**Required work**
Collect all lines from the records below that include the word "host".

**Extracted data**

[Start of Attachment]

(** *** The returned value *)

(** C6. When the filter returns a byte sequence, the invocation returns
    the string made of these bytes; any other returned value is returned
    as it is. *)
Theorem makeFilter_converts_bytes filters f name params fn ctx v args out :
  filters !! name = Some fn →
  f ctx = Ret v →
  evalParams fn ctx 0 params [v] = Ret args →
  Call fn args = CallOut out →
  ∃ vf, makeFilter filters f name params = Ret vf ∧
    (∀ b, out = VBytes b →
       ∃ s, vf ctx = Ret (VString s) ∧ String.list_byte_of_string s = b) ∧
    ((∀ b, out ≠ VBytes b) → vf ctx = Ret out).
Proof.
  intros Hfn Ef Ea Ec. eexists. split; [by apply makeFilter_registered|].
  cbv beta. rewrite (filterBody_call _ _ _ _ _ _ Ef Ea), Ec. simpl. split.
  - intros b ->. eexists. split; [done|].
    apply String.list_byte_of_string_of_list_byte.
  - intros Hnb. destruct out; try done. by destruct (Hnb b).
Qed.

(** *** Closure arguments *)

(** C1, as the code has it.  For a parameter of closure type, in an
    invocation that reaches the filter, the argument expression has been
    evaluated to a string, that string has been parsed, and the argument
    handed to the filter at that position is the closure of the parsed
    expression and the current context. *)
Theorem makeFilter_closure_argument
    filters f name params t code ty i param ctx v args :
  filters !! name = Some (VFunc t code) →
  InType t (i + 1) = Some ty →
  isClosureInterfaceType ty = true →
  params !! i = Some param →
  f ctx = Ret v →
  evalParams (VFunc t code) ctx 0 params [v] = Ret args →
  ∃ s expr vf,
    param ctx = Ret (VString s) ∧
    Parse s = inl expr ∧
    args !! (S i) = Some (VClosure expr ctx) ∧
    makeFilter filters f name params = Ret vf ∧
    vf ctx = recoverFilter (callOutcome (Call (VFunc t code) args)).
Proof.
  intros Hfn Hty Hc Hi Ef Ea.
  destruct (evalParams_ret _ _ _ _ _ _ Ea) as (new & -> & _ & Hnew).
  destruct (Hnew i param Hi) as (a & Ha & Hev). simpl in Hev.
  apply evalParam_closure_ret in Hev as (s & expr & Hs & HP & ->);
    [|by eapply closureParam_true].
  exists s, expr,
    (λ ctx, recoverFilter (filterBody (VFunc t code) f params ctx)).
  split_and!; try done.
  - by apply makeFilter_registered.
  - by rewrite (filterBody_call _ _ _ _ _ _ Ef Ea).
Qed.

(** C10. For a parameter of closure type whose earlier arguments have been
    evaluated, the argument expression is evaluated first: a panic of it
    that is not a generic error comes out unchanged; a value that is not a
    string makes the invocation panic with the runtime's type assertion
    error; a string that does not parse makes it panic with the parser's
    error, unchanged as long as that error is not a generic error.  None
    of these becomes an [InterpreterError]. *)
Theorem makeFilter_closure_failures
    filters f name params1 param params2 t code ty ctx v args1 :
  filters !! name = Some (VFunc t code) →
  InType t (length params1 + 1) = Some ty →
  isClosureInterfaceType ty = true →
  f ctx = Ret v →
  evalParams (VFunc t code) ctx 0 params1 [v] = Ret args1 →
  ∃ vf, makeFilter filters f name (params1 ++ param :: params2) = Ret vf ∧
    (∀ p, param ctx = Panic p → isGenericError p = false →
       vf ctx = Panic p) ∧
    (∀ w, param ctx = Ret w → (∀ s, w ≠ VString s) →
       vf ctx = Panic TypeAssertionError) ∧
    (∀ s err, param ctx = Ret (VString s) → Parse s = inr err →
       isGenericError err = false → vf ctx = Panic err).
Proof.
  intros Hfn Hty Hc Ef E1.
  eexists. split; [by apply makeFilter_registered|].
  assert (Hbody : filterBody (VFunc t code) f (params1 ++ param :: params2)
                    ctx =
                  (a ← evalParam (VFunc t code) ctx (length params1) param;
                   args ← evalParams (VFunc t code) ctx (S (length params1))
                            params2 (args1 ++ [a]);
                   callOutcome (Call (VFunc t code) args))).
  { unfold filterBody. rewrite Ef. simpl. rewrite evalParams_app, E1. simpl.
    by destruct (evalParam _ _ _ _). }
  cbv beta. rewrite Hbody, evalParam_closure by (by eapply closureParam_true).
  split_and!.
  - intros p -> Hp. simpl. by apply recoverFilter_other.
  - intros w -> Hw. simpl. destruct w; try done. by destruct (Hw s).
  - intros s err -> HP Hp. simpl. rewrite HP. by apply recoverFilter_other.
Qed.

End DispatchFacts.

(** ** Dispatch over the call of the specification *)

Section SpecDispatchFacts.
Context {Context Expression : Type} `{!FilterSignatures Context Expression}.
Context (parse : string → Expression + PanicValue).
Context (convertibleTo : GoType → GoType → bool).

Local Abbreviation Value := (Value Context Expression).
Local Abbreviation valueFn := (@valueFn Context Expression).
Local Abbreviation host := (SpecHost parse convertibleTo).

(** C5. With the call of the specification, an invocation whose arguments
    have been evaluated fails with [FilterArityError] when their number is
    below the required count or above the required plus optional count;
    within these bounds the outcome is that of the coerced call of the
    filter, and the dispatcher adds no arity error. *)
Theorem makeFilter_arity
    (filters : gmap string Value) (f : valueFn) name (params : list valueFn)
    t code ctx (v : Value) (args : list Value) :
  filters !! name = Some (VFunc t code) →
  f ctx = Ret v →
  evalParams (Host0 := host) (VFunc t code) ctx 0 params [v] = Ret args →
  ∃ vf, makeFilter (Host0 := host) filters f name params = Ret vf ∧
    (length params < requiredParams (VFunc t code) ∨
     requiredParams (VFunc t code) + optionalParams (VFunc t code)
       < length params →
     vf ctx = Panic FilterArityError) ∧
    (requiredParams (VFunc t code) ≤ length params ∧
     length params
       ≤ requiredParams (VFunc t code) + optionalParams (VFunc t code) →
     vf ctx =
     recoverFilter
       (callOutcome (invoke (VFunc t code) (zip_with coerce (Ins t) args)))).
Proof.
  intros Hfn Ef Ea.
  destruct (evalParams_ret _ _ _ _ _ _ Ea) as (new & -> & Hlen & _).
  eexists. split; [by apply makeFilter_registered|]. cbv beta.
  rewrite (filterBody_call _ _ _ _ _ _ Ef Ea).
  change (Call (VFunc t code) ([v] ++ new))
    with (SpecCall (VFunc t code) ([v] ++ new)).
  unfold SpecCall.
  replace (length ([v] ++ new) - 1) with (length params)
    by (simpl; lia).
  split.
  - intros Hout.
    destruct (Nat.ltb_spec (length params) (requiredParams (VFunc t code)));
      [done|].
    destruct (Nat.ltb_spec
                (requiredParams (VFunc t code)
                 + optionalParams (VFunc t code)) (length params));
      [done|lia].
  - intros [Hlo Hhi].
    destruct (Nat.ltb_spec (length params) (requiredParams (VFunc t code)));
      [lia|].
    destruct (Nat.ltb_spec
                (requiredParams (VFunc t code)
                 + optionalParams (VFunc t code)) (length params));
      [lia|done].
Qed.

End SpecDispatchFacts.

(** ** Concrete runs *)

Section SampleRuns.
Import Sample.

Local Abbreviation Value := (Value Ctx Expr).

Lemma DefineFilter_spec_witness :
  (∃ p, DefineFilter "size" (VInt 3 : Value) registry = Panic p) ∧
  (∃ p, DefineFilter "size"
          (VFunc {| Ins := []; NumOut := 1 |} 0 : Value) registry
        = Panic p) ∧
  (∃ filters', DefineFilter "echo" (VFunc sortT 1) registry = Ret filters' ∧
     filters' !! "echo" = Some (VFunc sortT 1 : Value) ∧
     ∀ other, other ≠ "echo" → filters' !! other = registry !! other).
Proof.
  split_and!.
  - destruct (DefineFilter_spec "size" (VInt 3 : Value) registry)
      as (Hkind & _ & _).
    apply Hkind. discriminate.
  - destruct (DefineFilter_spec "size"
                (VFunc {| Ins := []; NumOut := 1 |} 0 : Value) registry)
      as (_ & Hbad & _).
    apply (Hbad {| Ins := []; NumOut := 1 |} 0).
    + reflexivity.
    + left. vm_compute. lia.
  - destruct (DefineFilter_spec "echo" (VFunc sortT 1 : Value) registry)
      as (_ & _ & Hgood).
    apply (Hgood sortT 1).
    + reflexivity.
    + vm_compute. lia.
    + vm_compute. lia.
Defined.

Lemma makeFilter_undefined_witness :
  (∅ : gmap string Value) !! "nope" = None ∧
  makeFilter ∅ input "nope" [var "k"] = Panic (UndefinedFilter "nope").
Proof.
  split; [reflexivity|].
  apply (makeFilter_undefined ∅ input "nope" [var "k"]). reflexivity.
Defined.

(** C3 as stated fails: for the unregistered name "nope" there is no
    evaluation function whose invocation would raise the error; the error
    is already the outcome of building the filter application. *)
Lemma undefined_filter_not_raised_by_evaluation :
  ¬ ∃ vf, makeFilter (∅ : gmap string Value) input "nope" [] = Ret vf ∧
          ∀ ctx, vf ctx = Panic (UndefinedFilter "nope").
Proof. intros (vf & E & _). vm_compute in E. discriminate E. Qed.

Lemma makeFilter_recovers_witness :
  (∃ vf, makeFilter registry input "fail" [] = Ret vf ∧
         vf [] = Panic (InterpreterError "division by zero")) ∧
  (∃ vf, makeFilter registry input "crash" [] = Ret vf ∧
         vf [] = Panic (OtherPanic "nil pointer dereference")).
Proof.
  split.
  - destruct (makeFilter_recovers registry input "fail" [] (VFunc echoT 2) [])
      as (vf & Hvf & _ & _ & Hcall); [vm_compute; reflexivity|].
    exists vf. split; [exact Hvf|].
    destruct (Hcall (VInt 7) [VInt 7]) as [Hgen _];
      [reflexivity|reflexivity|].
    apply Hgen. left. reflexivity.
  - destruct (makeFilter_recovers registry input "crash" [] (VFunc echoT 3) [])
      as (vf & Hvf & _ & Hother & _); [vm_compute; reflexivity|].
    exists vf. split; [exact Hvf|].
    apply Hother; reflexivity.
Defined.

Lemma makeFilter_converts_bytes_witness :
  ∃ vf, makeFilter registry input "bytes" [] = Ret vf ∧
        vf [] = Ret (VString "hi").
Proof.
  destruct (makeFilter_converts_bytes registry input "bytes" []
              (VFunc echoT 4) [] (VInt 7) [VInt 7]
              (VBytes [Byte.x68; Byte.x69]))
    as (vf & Hvf & Hbytes & _);
    [vm_compute; reflexivity|reflexivity|reflexivity|reflexivity|].
  exists vf. split; [exact Hvf|].
  destruct (Hbytes _ eq_refl) as (s & Hs & Hb).
  rewrite Hs. f_equal. f_equal.
  rewrite <- (String.string_of_list_byte_of_string s), Hb. reflexivity.
Defined.

Lemma makeFilter_closure_argument_witness :
  ∃ vf, makeFilter registry input "sort" [var "k"] = Ret vf ∧
        vf [("k", "weight")]
        = Ret (VClosure "weight" [("k", "weight")]).
Proof.
  destruct (makeFilter_closure_argument registry input "sort" [var "k"]
              sortT 1 TClosure 0 (var "k") [("k", "weight")] (VInt 7)
              [VInt 7; VClosure "weight" [("k", "weight")]])
    as (s & expr & vf & _ & _ & _ & Hvf & Hrun);
    [vm_compute; reflexivity| reflexivity | reflexivity | reflexivity
    | reflexivity | vm_compute; reflexivity |].
  exists vf. split; [exact Hvf|]. rewrite Hrun. reflexivity.
Defined.

(** C1 as stated fails.  The filter "sort" of the sample registry returns
    the closure it receives for its argument.  The argument [k] is one and
    the same source text in every context, yet the parsed expression in the
    closure is the value [k] has in the context, and where that value is
    not a string the invocation panics: the argument is evaluated. *)
Lemma closure_argument_is_evaluated :
  ∃ vf, makeFilter registry input "sort" [var "k"] = Ret vf ∧
    vf [("k", "weight")] = Ret (VClosure "weight" [("k", "weight")]) ∧
    vf [("k", "price")] = Ret (VClosure "price" [("k", "price")]) ∧
    vf [] = Panic TypeAssertionError ∧
    ¬ ∃ expr, ∀ ctx, vf ctx = Ret (VClosure expr ctx).
Proof.
  eexists. split; [vm_compute; reflexivity|].
  split_and!; try (vm_compute; reflexivity).
  intros (expr & H). specialize (H []). vm_compute in H. discriminate H.
Qed.

Lemma makeFilter_closure_failures_witness :
  ∃ vf, makeFilter registry input "sort" [var "k"] = Ret vf ∧
        vf [] = Panic TypeAssertionError ∧
        vf [("k", "")] = Panic (OtherPanic "parse error").
Proof.
  destruct (makeFilter_closure_failures registry input "sort"
              [] (var "k") [] sortT 1 TClosure [] (VInt 7) [VInt 7])
    as (vf & Hvf & _ & Hty & _);
    [vm_compute; reflexivity| reflexivity | reflexivity | reflexivity
    | reflexivity |].
  destruct (makeFilter_closure_failures registry input "sort"
              [] (var "k") [] sortT 1 TClosure [("k", "")] (VInt 7)
              [VInt 7])
    as (vf' & Hvf' & _ & _ & Hparse);
    [vm_compute; reflexivity| reflexivity | reflexivity | reflexivity
    | reflexivity |].
  exists vf. split; [exact Hvf|]. split.
  - apply (Hty VNil); [reflexivity|discriminate].
  - rewrite Hvf in Hvf'. injection Hvf' as <-.
    apply (Hparse "" (OtherPanic "parse error")); reflexivity.
Defined.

[End of Attachment]

**Output for this exercise**
Local Abbreviation host := (SpecHost parse convertibleTo).
  evalParams (Host0 := host) (VFunc t code) ctx 0 params [v] = Ret args →
  ∃ vf, makeFilter (Host0 := host) filters f name params = Ret vf ∧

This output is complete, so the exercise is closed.